* **What needs to be done**
Print exactly those lines that run from the beginning of the data to the line bearing "memory_commit_allowed (st_state s)", inclusive.

Stored items
◇ ◇ ◇ ◇ ◇ ◇ ◇
Lemma queue_delivery_cases task d u d' :
  queue_delivery task d = (Ok u, d') →
  d' = d ∨ ∃ p v, t_parent_id task = Some p ∧ t_last_result task = Some v
                   ∧ is_terminal (t_status task) = true ∧ d' = d ++ [(p, v)].
Proof.
  unfold queue_delivery. intros H. destruct (t_parent_id task) as [p|]; [|unfold retM in H; simplify_eq; auto].
  apply bindM_liftR_ok in H as (o & Ho & H). destruct o as [v|]; [|unfold retM in H; simplify_eq; auto].
  unfold modifyM in H. simplify_eq. right. exists p, v.
  destruct (t_last_result task), (t_status task); simplify_eq/=; done.
Qed.

(** The row it was accepted for holds exactly what was staged. *)
Lemma commit_one_row params c now s res s' i r :
  commit_tasks params [c] now s = (Ok res, s') → tasks_ok (st_tasks s) →
  memory_commit_allowed (st_state s) c now = Ok true →
  owned_task (st_state s) c = Ok (Some (i, r)) → is_all (commit_outcome c) = false →
  ∃ task' b, staged_task (st_state s) r c now empty_batch = (Ok task', b)
    ∧ st_tasks s' !! i = Some task' ∧ cr_rejected res = [].
Proof.
  intros H Hok Hal Ho Hna.
  destruct (commit_one_run params c now s res s' i r H Hok Hal Ho Hna) as (task' & b & Hs & Ht & Hr).
  exists task', b. split_and!; [done| |done]. rewrite Ht. apply finalize_workflow_keep.
  - simpl. apply list_lookup_insert_eq. apply owned_task_ok in Ho as (Hi & _).
    by eapply lookup_lt_Some.
  - apply staged_task_ok in Hs as (conf & o & p & t1 & _ & _ & _ & _ & _ & _ & _ & Hq).
    apply queue_delivery_cases in Hq as [->|(q & v & _ & _ & Hterm & ->)]; [constructor|].
    repeat constructor. simpl. unfold awaits_delivery. rewrite (bool_decide_false (_ = Suspended)).
    + by rewrite andb_false_r.
    + intros Hsus. by rewrite Hsus in Hterm.
Qed.

(** Marking cancellation always applies the fixed failure. *)
Lemma staged_cancel state r c now b task' b' :
  staged_task state r c now b = (Ok task', b') → commit_is_cancel c = true →
  t_status task' = Failed ∧ t_cancelled task' = true
  ∧ t_last_result task' = Some (failure (t_id r) "Task cancelled")
  ∧ t_completed_at task' = Some now ∧ t_node_id task' = None ∧ t_attempts task' = t_attempts r.
Proof.
  intros H Hc. apply staged_task_ok in H as (conf & o & p & t1 & _ & Hres & _ & Ha & Hf & _).
  assert (Hm : t_cancelled (marked c r) = true) by (unfold marked; simpl; by rewrite Hc, orb_true_r).
  apply resolved_cancelled in Hres as ->; [|done].
  apply apply_outcome_ok in Ha. cbn [outcome_record cancellation outcome_fail] in Ha.
  apply finalize_idempotency_ok in Hf as (e & -> & _). subst t1. by split_and!.
Qed.

(** A batch all of whose commits are refused. *)
Lemma refused_batch params commits now s res s' :
  commit_tasks params commits now s = (Ok res, s') →
  (∀ c, c ∈ commits → refused (st_state s) now c) →
  st_tasks s' = st_tasks s ∧ cr_rejected res = commit_task_id <$> commits.
Proof.
  intros H Hno. apply commit_tasks_run in H as (batch & u & t & poll & t' & Hs & Hu & Hf & Hst).
  assert (batch = empty_batch) as ->.
  { unfold stage_outcomes in Hs. destruct (stage_commits _ _ _ _ _) as [[v|e] b] eqn:Hb; [|done].
    simplify_eq. by eapply stage_commits_none. }
  simpl in Hu. unfold retM in Hu. simplify_eq. apply turn_finish_commit in Hf as [Ht Hrej]; [|done].
  split.
  - unfold st_tasks. rewrite Hst, Ht. simpl. by rewrite app_nil_r.
  - rewrite Hrej. simpl. generalize (commit_task_id <$> commits).
    intros l. induction l as [|x l IH]; simpl; [done|]. by f_equal.
Qed.
(* ===== verification/WorkflowTheorems.v ===== *)
(** * Workflows: delivery, joins and their aggregated input *)
From S2P Require Import Prelude Externals Failure Config Rate Models Transitions Lifecycle.
From S2P Require Import MemoryState LaneLock Workflow Claims.
From S2P Require Import Evolution ClaimFacts Commits Atomic.
From S2P Require Import Turns StoreSpec CommitTheorems.
#[local] Open Scope Z_scope.

(** ** Grouping deliveries *)

Abbreviation Groups := (list (TaskId * (Z * string))) (only parsing).

(** The results delivered to one parent, in order. *)
Definition deliveries_to (id : TaskId) (deliveries : list Delivery) : list string :=
  omap (λ d, if (d.1 =? id)%N then Some d.2 else None) deliveries.

Definition keys_sorted (l : Groups) : Prop := StronglySorted N.lt l.*1.

Lemma keys_sorted_head k cv (l : Groups) id g :
  keys_sorted ((k, cv) :: l) → (id, g) ∈ l → (k < id)%N.
Proof.
  unfold keys_sorted. rewrite fmap_cons. intros H Hin. apply StronglySorted_inv in H as [_ H].
  rewrite Forall_forall in H. apply H. apply list_elem_of_fmap. by exists (id, g).
Qed.

Lemma group_insert_keys id result l x :
  x ∈ (group_insert id result l).*1 → x = id ∨ x ∈ l.*1.
Proof.
  induction l as [|[k [c v]] l IH]; simpl.
  - rewrite list_elem_of_singleton. auto.
  - repeat case_match; simpl; rewrite ?elem_of_cons; naive_solver.
Qed.

Lemma group_insert_sorted id result l : keys_sorted l → keys_sorted (group_insert id result l).
Proof.
  unfold keys_sorted. induction l as [|[k [c v]] l IH]; simpl; intros Hs.
  { repeat constructor. }
  apply StronglySorted_inv in Hs as [Hs Hk].
  destruct (id =? k)%N eqn:He; simpl; [by constructor|].
  destruct (id <? k)%N eqn:Hlt; simpl.
  - constructor; [by constructor|]. apply N.ltb_lt in Hlt. constructor; [done|].
    eapply Forall_impl; [exact Hk|]. simpl. intros y Hy. by etrans.
  - constructor; [by apply IH|]. apply Forall_forall. intros y Hy.
    apply group_insert_keys in Hy as [->|Hy]; [lia|]. rewrite Forall_forall in Hk. by apply Hk.
Qed.
Lemma locks_claim_unlocked runner claim lane conf lease now :
  respects keeps_locks (claim_unlocked runner claim lane conf lease now).
Proof.
  unfold claim_unlocked. locks_auto;
    [apply locks_fail_exhausted|apply locks_reserve|apply locks_claim_lane_state].
Qed.

Lemma locks_release runner lane now t : keeps_locks t (release_held runner lane now t).
Proof. done. Qed.

Lemma locks_apply_update update : respects keeps_locks (apply_update update).
Proof. unfold apply_update. locks_auto. Qed.
End KeepsLocks.

Section OwnerTurns.
Context `{X : Externals, L : !ExternalLaws X}.

(** The turn still holds the rows [locks], and the row taken out of them came from [o0]. *)
Definition owner_from (locks : gmap string MemoryLaneLock) (o0 : MemoryLaneLock) (p : OwnerTurn) :
    Prop := ms_lane_locks (tn_state p.1) = locks ∧ row_from o0 p.2.

Context (locks : gmap string MemoryLaneLock) (o0 : MemoryLaneLock).

Lemma from_on_turn {A} (m : M Turn TaskRuntimeError A) (Q : MemoryLaneLock → Prop) :
  respects keeps_locks m →
  triple (λ p, owner_from locks o0 p ∧ Q p.2) (on_turn m) (λ _ p, owner_from locks o0 p ∧ Q p.2).
Proof.
  intros Hm p a p' [[Hl Hr] HQ] H. unfold on_turn, zoomM in H. specialize (Hm p.1).
  destruct (m p.1) as [r t]. simpl in Hm. simplify_eq. split; [split|]; [|done..].
  unfold keeps_locks in Hm. simpl. congruence.
Qed.
(** Resuming the flow that waits for its children. *)
Lemma resume_wakes_suspended_task_witness :
  ∃ s', resume 10%N UNIT_RESULT (from_secs 5) (st_state joined_state) = (Ok true, s')
    ∧ ∃ i t, ms_tasks s' !! i = Some t ∧ t_status t = Pending ∧ t_resume_input t = Some UNIT_RESULT.
Proof.
  destruct (resume 10%N UNIT_RESULT (from_secs 5) (st_state joined_state)) as [r s'] eqn:H.
  assert (Hr : r = Ok true) by (vm_compute in H; injection H as <- _; reflexivity). subst r.
  exists s'. split; [reflexivity|].
  assert (Hf : ∃ t, find_task 10%N (ms_tasks (st_state joined_state)) = Some t
    ∧ t_cancelled t = false ∧ t_status t = Suspended) by (vm_compute; eexists; repeat split).
  assert (Hv : is_ok (validate_resume UNIT_RESULT) = true) by (vm_compute; reflexivity).
  revert Hf H. generalize (st_state joined_state). intros s (t & Hf & Hc & Hs) H.
  pose proof (resume_wakes_suspended_task 10%N UNIT_RESULT (from_secs 5) s (Ok true) s' H) as Hres.
  destruct (validate_resume UNIT_RESULT); [|discriminate]. rewrite Hf, Hc, Hs in Hres.
  destruct Hres as (i & _ & Hi & ->). exists i. eexists.
  split; [apply list_lookup_insert_eq; eapply lookup_lt_Some; exact Hi|split; reflexivity].
Defined.

(** The poll of the demo's claim is recovered while both tasks run. *)
Definition prepared_lane (s : StoreState) : LanePoll :=
  {| lp_lane := "default"; lp_tasks := st_tasks s; lp_reclaimed := 0; lp_saturated := false;
     lp_next_wake_in := None; lp_owner := None |}%string.

Lemma recovered_snapshots_are_current_witness :
  ∃ poll s' c', recover_one demo_params node1 [demo_claim "default" 8] empty_poll (from_secs 2)
      (prepared_lane claimed_state) (st_state claimed_state, []) = (Ok poll, (s', c'))
    ∧ length (lp_tasks poll) = 2%nat
    ∧ Forall (current_row node1 (st_tasks claimed_state) s') (lp_tasks poll).
Proof.
  destruct (recover_one demo_params node1 [demo_claim "default" 8] empty_poll (from_secs 2)
      (prepared_lane claimed_state) (st_state claimed_state, [])) as [[poll|e] [s' c']] eqn:H;
    [|vm_compute in H; discriminate].
  assert (Hlen : length (lp_tasks poll) = 2%nat) by (vm_compute in H; injection H as <- _; reflexivity).
  exists poll, s', c'. split; [reflexivity|]. split; [exact Hlen|].
  revert H. generalize claimed_state. intros s H.
  destruct (recovered_snapshots_are_current demo_params node1 [demo_claim "default" 8] empty_poll
    (from_secs 2) (prepared_lane s) (st_state s) [] poll s' c' H) as (_ & _ & Hf & _).
  exact Hf.
Defined.
(* ===== verification/Metrics.v ===== *)
(** * Runtime counters ([tasks/metrics.rs])

    Counters are [AtomicU64]s in vectors indexed through a sorted name table;
    an index outside a vector would panic, which is the error of these bodies.
    [fetch_add] wraps at 64 bits. The text the counters are rendered to is not
    modelled, its label escaping ([escape]) is. *)
From S2P Require Import Prelude Externals Failure Config Models Lifecycle Json.
#[local] Open Scope Z_scope.

(** The one way a counter can fail. *)
Inductive Panic := IndexOutOfBounds.

(** A [BTreeMap<String, usize>]: in key order. *)
Abbreviation Indexes := (list (string * nat)) (only parsing).

Record Timing := { tm_count : Z; tm_total : Z }.

Record TaskMetrics := {
  mx_handlers : Indexes;
  mx_lanes : Indexes;
  mx_submissions : list (list Z);
  mx_starts : list Z;
  mx_batch_invocations : list Z;
  mx_batch_items : list Z;
  mx_outcomes : list (list Z);
  mx_claims : list Z;
  mx_reclaimed : list Z;
  mx_idempotency_conflicts : list Z;
  mx_ownership_acquires : list Z;
  mx_ownership_takeovers : list Z;
  mx_lane_owner_losses : list Z;
  mx_stale_hook_results : list Z;
  mx_lifecycle_transitions : list (list Z);
  mx_hook_starts : list (list Z);
  mx_hook_failures : list (list Z);
  mx_queue_micros : Timing;
  mx_handler_micros : Timing;
  mx_hook_micros : Timing;
  mx_commit_micros : Timing;
  mx_store_failures : Z;
  mx_heartbeat_successes : Z;
  mx_heartbeat_failures : Z;
  mx_heartbeat_micros : Timing;
}.
(* ===== verification/Handlers.v ===== *)
(** * Running handlers ([tasks/handler.rs], [tasks/handler_error.rs], [tasks/work/], [tasks/flow/], [tasks/outcome.rs])

    From a handler's typed return value to the [TaskOutcome] the runner
    commits, and the dispatch of claimed records to registered handlers. A
    handler is a function of what it is given; the records of one call are
    distinct, so a handler that keeps state of its own is some such function.
    Logging is not modelled. *)
From S2P Require Import Prelude Externals Failure Config Models Json Registry Submission.
#[local] Open Scope Z_scope.

(** ** Typed return values *)

Inductive WorkError := WorkRetry (failure : TaskFailure) | WorkFail (failure : TaskFailure).
Definition work_retry (message : string) : WorkError := WorkRetry (failure_new None message).
Definition work_fail (message : string) : WorkError := WorkFail (failure_new None message).
Definition work_error_outcome (e : WorkError) : TaskOutcome :=
  match e with
  | WorkRetry failure => OutRetry (into_message failure)
  | WorkFail failure => OutFail (into_message failure)
  end.

Inductive FlowError := FlowFail (failure : TaskFailure) | MissingDispatcher.
Definition flow_fail (message : string) : FlowError := FlowFail (failure_new None message).
Definition flow_error_outcome (e : FlowError) : TaskOutcome :=
  match e with
  | FlowFail failure => OutFail (into_message failure)
  | MissingDispatcher => OutFail "Flow requires a dispatcher"
  end.

Section Handlers.
Context `{X : Externals, Y : Serialization}.

Definition complete_output (output : Payload) : result TaskRuntimeError TaskOutcome :=
  if (pl_type output =? unit_type)%N then Ok OutComplete
  else
    let? text := json_result (pl_text output) in
    let? _ := validate_output text in
    Ok (if String.eqb text "null" then OutComplete else OutCompleteWith text).

Definition completion (output : Payload) : TaskOutcome :=
  match complete_output output with
  | Ok outcome => outcome
  | Err (ResultTooLarge _ _) => OutFail "Task result exceeds 32768-byte limit"
  | Err _ => OutFail "Task result serialization failed"
  end.

Inductive WorkState := WorkComplete (output : Payload) | WorkSuspend (state : string).
Definition work_suspend (state : Payload) : result TaskRuntimeError WorkState :=
  let? text := json_result (pl_text state) in Ok (WorkSuspend text).
Definition work_outcome (w : WorkState) : TaskOutcome :=
  match w with WorkComplete output => completion output | WorkSuspend state => OutSuspend state end.

(** [Result<WorkState<T>, WorkError>] of a single Work handler. *)
Definition into_work_outcome (r : result WorkError WorkState) : TaskOutcome :=
  match r with Ok w => work_outcome w | Err e => work_error_outcome e end.

Definition erase_outcome (outcome : TaskOutcome) : Boxed :=
  match outcome with OutComplete => BoxUnit | outcome => BoxOutcome outcome end.

(** A batch item may only complete, retry or fail. *)
Definition batch_safe (outcome : TaskOutcome) : TaskOutcome :=
  match outcome with
  | OutSuspend _ | OutSleep _ _ | OutSpawn _ _ | OutAll _ _ =>
      OutFail "Batch task handlers cannot suspend or sleep or spawn"
  | outcome => outcome
  end.

(** The sealed return forms of a batch handler. *)
Inductive BatchReturn :=
  | ReturnUnit
  | ReturnState (w : WorkState)
  | ReturnItems (items : list (result WorkError WorkState)).
Definition into_batch_return (r : result WorkError BatchReturn) : Boxed :=
  match r with
  | Ok ReturnUnit => erase_outcome OutComplete
  | Ok (ReturnState w) => erase_outcome (batch_safe (work_outcome w))
  | Ok (ReturnItems items) => BoxOutcomes ((λ item, batch_safe (into_work_outcome item)) <$> items)
  | Err error => erase_outcome (work_error_outcome error)
  end.

(** ** Flow requests *)

Definition flow_all (inputs : list Payload) (checkpoint : Payload) : result TaskRuntimeError FlowState :=
  let? state := json_result (pl_text checkpoint) in Ok (FlowAll inputs state).
Definition flow_spawn_with (input state : Payload) (options : TaskOptions) :
    result TaskRuntimeError FlowState :=
  let? _ := validate_spawn_options options in
  let? text := json_result (pl_text state) in
  Ok (FlowSpawn input text options).
Definition flow_spawn (input state : Payload) : result TaskRuntimeError FlowState :=
  flow_spawn_with input state task_options_new.
Definition flow_suspend (state : Payload) : result TaskRuntimeError FlowState :=
  let? text := json_result (pl_text state) in Ok (FlowOutcome (OutSuspend text)).
Definition flow_sleep (state : Payload) (delay : Duration) : result TaskRuntimeError FlowState :=
  let? text := json_result (pl_text state) in Ok (FlowOutcome (OutSleep text delay)).
(** [FlowState::complete] then [prepare]: the output is serialized before erasure. *)
Definition flow_complete (output : Payload) : FlowState := FlowOutcome (completion output).

Definition erase_flow (state : FlowState) : Boxed :=
  match state with
  | FlowComplete => erase_outcome OutComplete
  | FlowOutcome outcome => erase_outcome outcome
  | state => BoxFlow state
  end.

Definition resolve_owned (registry : TaskRegistry) (state : FlowState) (now : DateTime) :
    M nat TaskRuntimeError TaskOutcome :=
  match state with
  | FlowComplete => retM OutComplete
  | FlowOutcome outcome => retM outcome
  | FlowAll inputs state => prepare_all registry inputs state now
  | FlowSpawn input state options => prepare_child registry input state options now
  end.

(** ** Converting a handler's erased return *)

Definition prepared_outcome (data : Boxed) : result TaskRuntimeError TaskOutcome :=
  match data with
  | BoxUnit => Ok OutComplete
  | BoxOutcome outcome => Ok outcome
  | _ => Err (TaskExecutionError "Invalid prepared task outcome")
  end.

Definition prepared_flow (registry : TaskRegistry) (data : Boxed) (now : DateTime) :
    M nat TaskRuntimeError TaskOutcome :=
  match data with
  | BoxFlow state => resolve_owned registry state now
  | data => liftR (prepared_outcome data)
  end.

Definition resolve_batch (data : Boxed) (expected : nat) : result TaskRuntimeError (list TaskOutcome) :=
  match data with
  | BoxUnit => Ok (replicate expected OutComplete)
  | BoxOutcome outcome => Ok (replicate expected outcome)
  | BoxOutcomes outcomes =>
      if negb (length outcomes =? expected)%nat
      then Err (TaskExecutionError ("batch handler returned " +:+ pretty (zlen outcomes)
             +:+ " outcomes for " +:+ pretty (Z.of_nat expected) +:+ " inputs"))
      else Ok outcomes
  | _ => Err (TaskExecutionError "Invalid prepared batch outcome")
  end.

(** ** Execution *)

Record TaskExecutionResult := { ex_record : TaskRecord; ex_outcome : TaskOutcome }.

Definition kind_mismatch : TaskOutcome := outcome_fail "Task kind does not match registered handler".

Definition execute_single (handler : Callable) (record : TaskRecord) : TaskOutcome :=
  if negb (bool_decide (t_kind record = Work)) then kind_mismatch
  else match ca_decode handler (t_input record) with
       | None => outcome_fail "Task input is invalid"
       | Some payload =>
           match ca_call handler payload record with
           | None => handler_failed
           | Some data =>
               match prepared_outcome data with Ok outcome => outcome | Err _ => handler_failed end
           end
       end.

Definition execute_singles (handler : Callable) (records : list TaskRecord) : list TaskExecutionResult :=
  (λ record, {| ex_record := record; ex_outcome := execute_single handler record |}) <$> records.

(** [Err] is any error the caller logs and turns into a failed handler. *)
Definition invoke_flow (registry : TaskRegistry) (handler : Callable) (record : TaskRecord)
    (now : DateTime) : M nat TaskRuntimeError TaskOutcome :=
  if negb (bool_decide (t_kind record = Flow)) then retM kind_mismatch
  else match ca_decode handler (t_input record) with
       | None => retM (outcome_fail "Task input is invalid")
       | Some payload =>
           match ca_call handler payload record with
           | None => throwM (TaskExecutionError "flow handler failed")
           | Some data => prepared_flow registry data now
           end
       end.

Fixpoint execute_flows (registry : TaskRegistry) (handler : Callable) (records : list TaskRecord)
    (now : DateTime) (drawn : nat) : list TaskExecutionResult * nat :=
  match records with
  | [] => ([], drawn)
  | record :: records =>
      let '(result, drawn) := invoke_flow registry handler record now drawn in
      let outcome := match result with Ok outcome => outcome | Err _ => handler_failed end in
      let '(results, drawn) := execute_flows registry handler records now drawn in
      ({| ex_record := record; ex_outcome := outcome |} :: results, drawn)
  end.

(** A decoded batch: the accepted values with their positions, and an outcome for every other record. *)
Record DecodedBatch := {
  db_records : list TaskRecord;
  db_positions : list nat;
  db_outcomes : list (option TaskOutcome);
  db_payload : list Payload;
}.

(** One turn of the loop over [records.iter().enumerate()]. *)
Definition decode_record (decode : string → option Payload) (batch : DecodedBatch)
    (entry : nat * TaskRecord) : DecodedBatch :=
  let '(position, record) := entry in
  let refuse outcome := {| db_records := db_records batch; db_positions := db_positions batch;
                           db_outcomes := <[position := Some outcome]> (db_outcomes batch);
                           db_payload := db_payload batch |} in
  if negb (bool_decide (t_kind record = Work)) then refuse kind_mismatch
  else match decode (t_input record) with
       | Some value => {| db_records := db_records batch; db_positions := db_positions batch ++ [position];
                          db_outcomes := db_outcomes batch; db_payload := db_payload batch ++ [value] |}
       | None => refuse (outcome_fail "Task input is invalid")
       end.

Definition decode_batch (decode : string → option Payload) (records : list TaskRecord) : DecodedBatch :=
  fold_left (decode_record decode) (imap pair records)
    {| db_records := records; db_positions := []; db_outcomes := replicate (length records) None;
       db_payload := [] |}.

Definition call_batch (handler : BatchCallable) (payload : list Payload) (expected : nat) :
    list TaskOutcome :=
  match bc_call handler payload with
  | Some data =>
      match resolve_batch data expected with
      | Ok outcomes => outcomes
      | Err _ => replicate expected handler_failed
      end
  | None => replicate expected handler_failed
  end.

Definition apply_batch_outcomes (batch : DecodedBatch) (outcomes : list TaskOutcome) : DecodedBatch :=
  {| db_records := db_records batch; db_positions := db_positions batch;
     db_outcomes := fold_left (λ slots p, <[p.1 := Some p.2]> slots) (zip (db_positions batch) outcomes)
                      (db_outcomes batch);
     db_payload := db_payload batch |}.

Definition finish_batch (batch : DecodedBatch) : list TaskExecutionResult :=
  zip_with (λ record outcome, {| ex_record := record; ex_outcome := default handler_failed outcome |})
    (db_records batch) (db_outcomes batch).

Definition execute_batch (handler : BatchCallable) (records : list TaskRecord) : list TaskExecutionResult :=
  let batch := decode_batch (bc_decode handler) records in
  let batch := match db_positions batch with
               | [] => batch
               | positions =>
                   apply_batch_outcomes batch (call_batch handler (db_payload batch) (length positions))
               end in
  finish_batch batch.

Definition execute_many (registry : TaskRegistry) (task : RegisteredTask) (records : list TaskRecord)
    (now : DateTime) (drawn : nat) : list TaskExecutionResult * nat :=
  match rt_handler task with
  | HFlow handler => execute_flows registry handler records now drawn
  | HFlowFactory _ =>
      ((λ record, {| ex_record := record; ex_outcome := outcome_fail "Flow factory was not finalized" |})
         <$> records, drawn)
  | HSingle handler => (execute_singles handler records, drawn)
  | HBatch handler => (execute_batch handler records, drawn)
  end.

Definition missing_results (records : list TaskRecord) (name : string) : list TaskExecutionResult :=
  (λ record, {| ex_record := record; ex_outcome := outcome_fail ("Task '" +:+ name +:+ "' not found") |})
    <$> records.

(** [TaskRegistry::execute_many]: the records of one call are of one handler. *)
Definition registry_execute_many (registry : TaskRegistry) (records : list TaskRecord)
    (now : DateTime) (drawn : nat) : list TaskExecutionResult * nat :=
  match records with
  | [] => ([], drawn)
  | record :: _ =>
      match rg_tasks registry !! t_name record with
      | None => (missing_results records (t_name record), drawn)
      | Some task => execute_many registry task records now drawn
      end
  end.
End Handlers.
◇ ◇ ◇ ◇ ◇ ◇ ◇
* **Problem solution**
Lemma queue_delivery_cases task d u d' :
  queue_delivery task d = (Ok u, d') →
  d' = d ∨ ∃ p v, t_parent_id task = Some p ∧ t_last_result task = Some v
                   ∧ is_terminal (t_status task) = true ∧ d' = d ++ [(p, v)].
Proof.
  unfold queue_delivery. intros H. destruct (t_parent_id task) as [p|]; [|unfold retM in H; simplify_eq; auto].
  apply bindM_liftR_ok in H as (o & Ho & H). destruct o as [v|]; [|unfold retM in H; simplify_eq; auto].
  unfold modifyM in H. simplify_eq. right. exists p, v.
  destruct (t_last_result task), (t_status task); simplify_eq/=; done.
Qed.

(** The row it was accepted for holds exactly what was staged. *)
Lemma commit_one_row params c now s res s' i r :
  commit_tasks params [c] now s = (Ok res, s') → tasks_ok (st_tasks s) →
  memory_commit_allowed (st_state s) c now = Ok true →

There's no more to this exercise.